:: TASK OBJECTIVE ::
As the answer, set down the lines below from the one containing "Definition put (b" through the one containing "let size' := size b - n in", exactly and inclusively, and no others.

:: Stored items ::
(** * python-ssdb: the wire parser, the command encoder, the response
      interpreter and the asyncio connection pool, embedded in Rocq.

    Source files embedded here:
    - [ssdb/core/parser.pyx]       (Buffer, Parser, Reader)
    - [ssdb/core/encode.pyx]       (utf8_encode, encode_command)
    - [ssdb/core/response.pyx]     (wrap_response and the shaping helpers)
    - [ssdb/asyncio/connection.pyx] (Connection, ConnectionPool)

    Conventions.
    - A byte ([uint8_t], an element of a Python [bytes]) is a [Z] in
      [0, 256).  C integers are [Z] with the wrap-around of their width
      written out ([wrap_int], [wrap_long], [wrap_size_t]).
    - A Python [str] is represented by the [string] of its UTF-8 code units,
      so [s.encode("utf-8")] is the list of the character codes.  This covers
      every [str] that [encode] accepts.
    - A call ends in one of four ways, [res]: it returns, it raises a Python
      exception, it runs into behaviour that C leaves undefined (a read
      outside the buffer, an unchecked list index), or it never returns. *)

From Stdlib Require Import ZArith Lia List String Ascii Bool.
From Stdlib Require Import Decimal DecimalString DecimalFacts DecimalPos DecimalN.
From stdpp Require Import base tactics option list gmap strings.

Local Open Scope Z_scope.

(** ** Bytes *)

Abbreviation byte := Z (only parsing).
Abbreviation bytes := (list Z) (only parsing).

Definition LF : byte := 10.
Definition CR : byte := 13.

Definition byte_of_ascii (a : ascii) : byte := Z.of_N (N_of_ascii a).

Fixpoint bytes_of_string (s : string) : bytes :=
  match s with
  | EmptyString => []
  | String a s' => byte_of_ascii a :: bytes_of_string s'
  end.

(** [wire s] writes a byte string with the escapes [\n] and [\r], to keep
    the examples readable. *)
Fixpoint wire (s : string) : bytes :=
  match s with
  | EmptyString => []
  | String "\" (String "n" s') => LF :: wire s'
  | String "\" (String "r" s') => CR :: wire s'
  | String a s' => byte_of_ascii a :: wire s'
  end.

Definition is_digit (b : byte) : bool := (48 <=? b) && (b <=? 57).

(** The number that a string of decimal digits stands for. *)
Definition decimal_value (v : bytes) : Z :=
  fold_left (fun acc b => acc * 10 + (b - 48)) v 0.

(** ** C integer types *)

Definition wrap_size_t (z : Z) : Z := z mod 2 ^ 64.
Definition wrap_signed (w : Z) (z : Z) : Z :=
  (z + 2 ^ (w - 1)) mod 2 ^ w - 2 ^ (w - 1).
Definition wrap_int (z : Z) : Z := wrap_signed 32 z.
Definition wrap_long (z : Z) : Z := wrap_signed 64 z.

Definition INT32_MAX : Z := 2147483647.
Definition LONG_MAX : Z := 2 ^ 63 - 1.
Definition LONG_MIN : Z := - 2 ^ 63.

(** ** Python exceptions

    Only the classes this code raises or tells apart.  [ConnectionError]
    carries the message given by this code; [ConnectionSubclassError] stands
    for the operating system's subclasses of it (reset, refused, aborted,
    broken pipe).  [CancelledError] derives from [BaseException] only
    (Python 3.8 and later, which [pyproject.toml] requires).
    [TimeoutError] is [asyncio.TimeoutError], taken as in Python 3.8 to
    3.10, where it is not an [OSError]. *)

Inductive exn :=
| ConnectionError (msg : string)
| ConnectionSubclassError (msg : string)
| OSError (msg : string)
| RuntimeError (msg : string)
| PlainException (msg : string)
| TypeError
| AttributeError
| ValueError
| UnicodeDecodeError
| OverflowError
| TimeoutError
| CancelledError
| NoMemoryError
| BadFormatError.

Definition is_Exception (e : exn) : bool :=
  match e with CancelledError => false | _ => true end.

Definition is_ConnectionError (e : exn) : bool :=
  match e with
  | ConnectionError _ | ConnectionSubclassError _ => true
  | _ => false
  end.

Definition is_OSError (e : exn) : bool :=
  match e with
  | ConnectionError _ | ConnectionSubclassError _ | OSError _ => true
  | _ => false
  end.

(** ** Results of a call *)

Inductive res (A : Type) :=
| Ret (a : A)
| Raise (e : exn)
| Undef
| Hang.
Arguments Ret {A} a.
Arguments Raise {A} e.
Arguments Undef {A}.
Arguments Hang {A}.

Definition res_bind {A B} (f : A -> res B) (m : res A) : res B :=
  match m with
  | Ret a => f a
  | Raise e => Raise e
  | Undef => Undef
  | Hang => Hang
  end.

#[global] Instance res_mret : MRet res := @Ret.
#[global] Instance res_mbind : MBind res := @res_bind.

(** The result is a [ConnectionError] raised by this code. *)
Definition conn_raise {A} (r : res A) : bool :=
  match r with Raise (ConnectionError _) => true | _ => false end.

(** * The wire parser ([ssdb/core/parser.pyx]) *)

Module Parser.

Definition INITIAL_BUF_SIZE : Z := 8192.
Definition BUF_MAX_SIZE : Z := 16 * 1024 * 1024.

Inductive Status := OK | ENOMEM | EBADFMT | EUNFINISH.

(** [data] is the storage behind the pointer, [cap] bytes long; a NULL
    pointer is the empty storage.  Only the first [size] bytes hold data, the
    rest is whatever the storage held before. *)
Record Buffer := mkBuffer { data : bytes; size : Z; cap : Z }.

(** Storage obtained from [malloc] or by extending with [realloc] has
    indeterminate contents; it is modelled as zero bytes, and
    [parse_agree] shows that no result depends on it.  Allocation itself
    is taken to succeed. *)
Definition fresh_storage (n : Z) : bytes := repeat 0 (Z.to_nat n).

Definition realloc (old : bytes) (n : Z) : bytes :=
  take (Z.to_nat n) old ++ fresh_storage (n - Z.of_nat (length old)).

Definition Buffer_new : Buffer :=
  {| data := fresh_storage INITIAL_BUF_SIZE; size := 0; cap := INITIAL_BUF_SIZE |}.

Definition clear (b : Buffer) : Buffer :=
  {| data := []; size := 0; cap := 0 |}.

(** The doubling loop of [grow]: [while cap < size: cap *= 2]. *)
Fixpoint grow_loop (fuel : nat) (cap size : Z) : res Z :=
  match fuel with
  | O => Hang
  | S fuel' =>
      if cap <? size then grow_loop fuel' (wrap_size_t (cap * 2)) size
      else Ret cap
  end.

(** After 64 doublings a [size_t] is 0, so a loop that has not stopped
    within 65 tests never stops ([grow_loop_fuel_exact]). *)
Definition GROW_FUEL : nat := 65.

Definition grow (b : Buffer) (sz : Z) : res (Status * Buffer) :=
  if BUF_MAX_SIZE <? sz then Ret (ENOMEM, b)
  else if sz <=? cap b then Ret (OK, b)
  else
    cap' ← grow_loop GROW_FUEL (cap b) sz;
    Ret (OK, {| data := realloc (data b) cap'; size := size b; cap := cap' |}).

Definition memcpy_at (mem : bytes) (off : Z) (src : bytes) : bytes :=
  take (Z.to_nat off) mem ++ src ++ drop (Z.to_nat off + length src)%nat mem.

Definition put (b : Buffer) (src : bytes) : res (Status * Buffer) :=
  '(st, b1) ← grow b (wrap_size_t (size b + Z.of_nat (length src)));
  match st with
  | OK =>
      Ret (OK, {| data := memcpy_at (data b1) (size b1) src;
                  size := wrap_size_t (size b1 + Z.of_nat (length src));
                  cap := cap b1 |})
  | _ => Ret (st, b1)
  end.

(** [memmove(data, data + n, len)] *)
Definition memmove_front (mem : bytes) (n len : Z) : bytes :=
  take (Z.to_nat len) (drop (Z.to_nat n) mem) ++ drop (Z.to_nat len) mem.

Definition remove (b : Buffer) (n : Z) : Buffer :=
  if size b <? n then {| data := data b; size := 0; cap := cap b |}
  else
    let size' := size b - n in
    {| data := memmove_front (data b) n size'; size := size'; cap := cap b |}.

(** *** Reads *)

Definition peek (mem : bytes) (p : Z) : res byte :=
  if p <? 0 then Undef
  else match mem !! Z.to_nat p with
       | Some b => Ret b
       | None => Undef
       end.

(** [memchr(p, c, n)]: the offset of the first [c] among the [n] bytes from
    [p]. *)
Fixpoint memchr (mem : bytes) (p : Z) (c : byte) (n : nat) : res (option Z) :=
  match n with
  | O => Ret None
  | S n' =>
      b ← peek mem p;
      if b =? c then Ret (Some p) else memchr mem (p + 1) c n'
  end.

(** The [n] bytes from [p], as [memcpy] out of the buffer and [ch[:sz]]
    read them. *)
Definition slice (mem : bytes) (p n : Z) : res bytes :=
  if (p <? 0) || (n <? 0) || (Z.of_nat (length mem) <? p + n) then Undef
  else Ret (take (Z.to_nat n) (drop (Z.to_nat p) mem)).

(** *** atoi *)

Definition is_space (b : byte) : bool := (b =? 32) || ((9 <=? b) && (b <=? 13)).

Fixpoint skip_spaces (s : bytes) : bytes :=
  match s with
  | b :: s' => if is_space b then skip_spaces s' else s
  | [] => []
  end.

Fixpoint digits_value (acc : Z) (s : bytes) : Z :=
  match s with
  | b :: s' => if is_digit b then digits_value (acc * 10 + (b - 48)) s' else acc
  | [] => acc
  end.

Definition strtol (s : bytes) : Z :=
  let s := skip_spaces s in
  let v := match s with
           | 45 :: s' => - digits_value 0 s'
           | 43 :: s' => digits_value 0 s'
           | _ => digits_value 0 s
           end in
  Z.max LONG_MIN (Z.min LONG_MAX v).

(** [atoi] is [(int) strtol(s, NULL, 10)]: a value outside [int] wraps, which
    is what the test [sz < 0] of the parser looks for. *)
Definition atoi (s : bytes) : Z := wrap_int (strtol s).

(** *** Parser.parse *)

Inductive exit := Found (consumed : Z) | Bad | Unfinished.

Inductive step :=
| Exit (e : exit)
| Next (ptr length : Z) (value : bytes).

(** One turn of the [while] loop, from the call of [memchr] to
    [values.append(value)].  [ptr] is an offset from [start], [end_] is
    [self.buf.size]. *)
Definition parse_step (mem : bytes) (end_ ptr length : Z) : res step :=
  ch ← memchr mem ptr LF (Z.to_nat length);
  match ch with
  | None => Ret (Exit Unfinished)
  | Some ch =>
      let ch := ch + 1 in
      let dis := wrap_int (ch - ptr) in
      if dis =? 1 then Ret (Exit (Found (wrap_size_t ch)))
      else
      p0 ← peek mem ptr;
      if (dis =? 2) && (p0 =? CR) then Ret (Exit (Found (wrap_size_t ch)))
      else if (p0 <? 48) || (57 <? p0) then Ret (Exit Bad)
      else if 19 <? dis then Ret (Exit Bad)
      else
        size_str ← slice mem ptr (dis - 1);
        let sz := atoi size_str in
        if sz <? 0 then Ret (Exit Bad)
        else
          let length := wrap_long (length - wrap_int (dis + sz)) in
          let ptr := ptr + wrap_int (dis + sz) in
          if (length <? 0) || (end_ <? ptr) then Ret (Exit Unfinished)
          else
            t ← (if 1 <=? length then
                    q0 ← peek mem ptr;
                    if q0 =? LF then Ret 1
                    else if (2 <=? length) && (q0 =? CR) then
                      q1 ← peek mem (ptr + 1);
                      Ret (if q1 =? LF then 2 else 0)
                    else Ret 0
                  else Ret 0);
            if t =? 0 then Ret (Exit Unfinished)
            else
              value ← slice mem ch sz;
              Ret (Next (ptr + t) (wrap_long (length - t)) value)
  end.

Fixpoint parse_loop (fuel : nat) (mem : bytes) (end_ ptr length : Z)
    (values : list bytes) : res (exit * list bytes) :=
  match fuel with
  | O => Hang
  | S fuel' =>
      if 0 <? length then
        s ← parse_step mem end_ ptr length;
        match s with
        | Exit e => Ret (e, values)
        | Next ptr' length' value =>
            parse_loop fuel' mem end_ ptr' length' (values ++ [value])
        end
      else Ret (Unfinished, values)
  end.

(** Every turn that goes on shortens [length], so [size + 1] turns are
    enough ([parse_loop_total]). *)
Definition parse (b : Buffer) (values : list bytes)
    : res (Status * Buffer * list bytes) :=
  '(e, values') ← parse_loop (S (Z.to_nat (size b))) (data b) (size b) 0
                    (wrap_long (size b)) values;
  match e with
  | Found n => Ret (OK, remove b n, values')
  | Bad => Ret (EBADFMT, b, values')
  | Unfinished => Ret (EUNFINISH, b, values')
  end.

Record Parser := mkParser { buf : Buffer }.
Record Reader := mkReader { parser : Parser }.

Definition Reader_new : Reader := {| parser := {| buf := Buffer_new |} |}.

Definition Parser_clear (p : Parser) : Parser := {| buf := clear (buf p) |}.
Definition Parser_feed (p : Parser) (src : bytes) : res (Status * Parser) :=
  '(st, b) ← put (buf p) src; Ret (st, {| buf := b |}).

Definition Reader_clear (r : Reader) : Reader :=
  {| parser := Parser_clear (parser r) |}.

(** [Reader.feed] returns the new size, or raises [NoMemoryError]; the
    reader keeps the buffer either way. *)
Definition Reader_feed (r : Reader) (value : bytes) : res Z * Reader :=
  match Parser_feed (parser r) value with
  | Ret (OK, p) => (Ret (wrap_int (size (buf p))), {| parser := p |})
  | Ret (_, p) => (Raise NoMemoryError, {| parser := p |})
  | Raise e => (Raise e, r)
  | Undef => (Undef, r)
  | Hang => (Hang, r)
  end.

:: ANSWER BOX ::
Definition put (b : Buffer) (src : bytes) : res (Status * Buffer) :=
  '(st, b1) ← grow b (wrap_size_t (size b + Z.of_nat (length src)));
  match st with
  | OK =>
      Ret (OK, {| data := memcpy_at (data b1) (size b1) src;
                  size := wrap_size_t (size b1 + Z.of_nat (length src));
                  cap := cap b1 |})
  | _ => Ret (st, b1)
  end.

(** [memmove(data, data + n, len)] *)
Definition memmove_front (mem : bytes) (n len : Z) : bytes :=
  take (Z.to_nat len) (drop (Z.to_nat n) mem) ++ drop (Z.to_nat len) mem.

Definition remove (b : Buffer) (n : Z) : Buffer :=
  if size b <? n then {| data := data b; size := 0; cap := cap b |}
  else
    let size' := size b - n in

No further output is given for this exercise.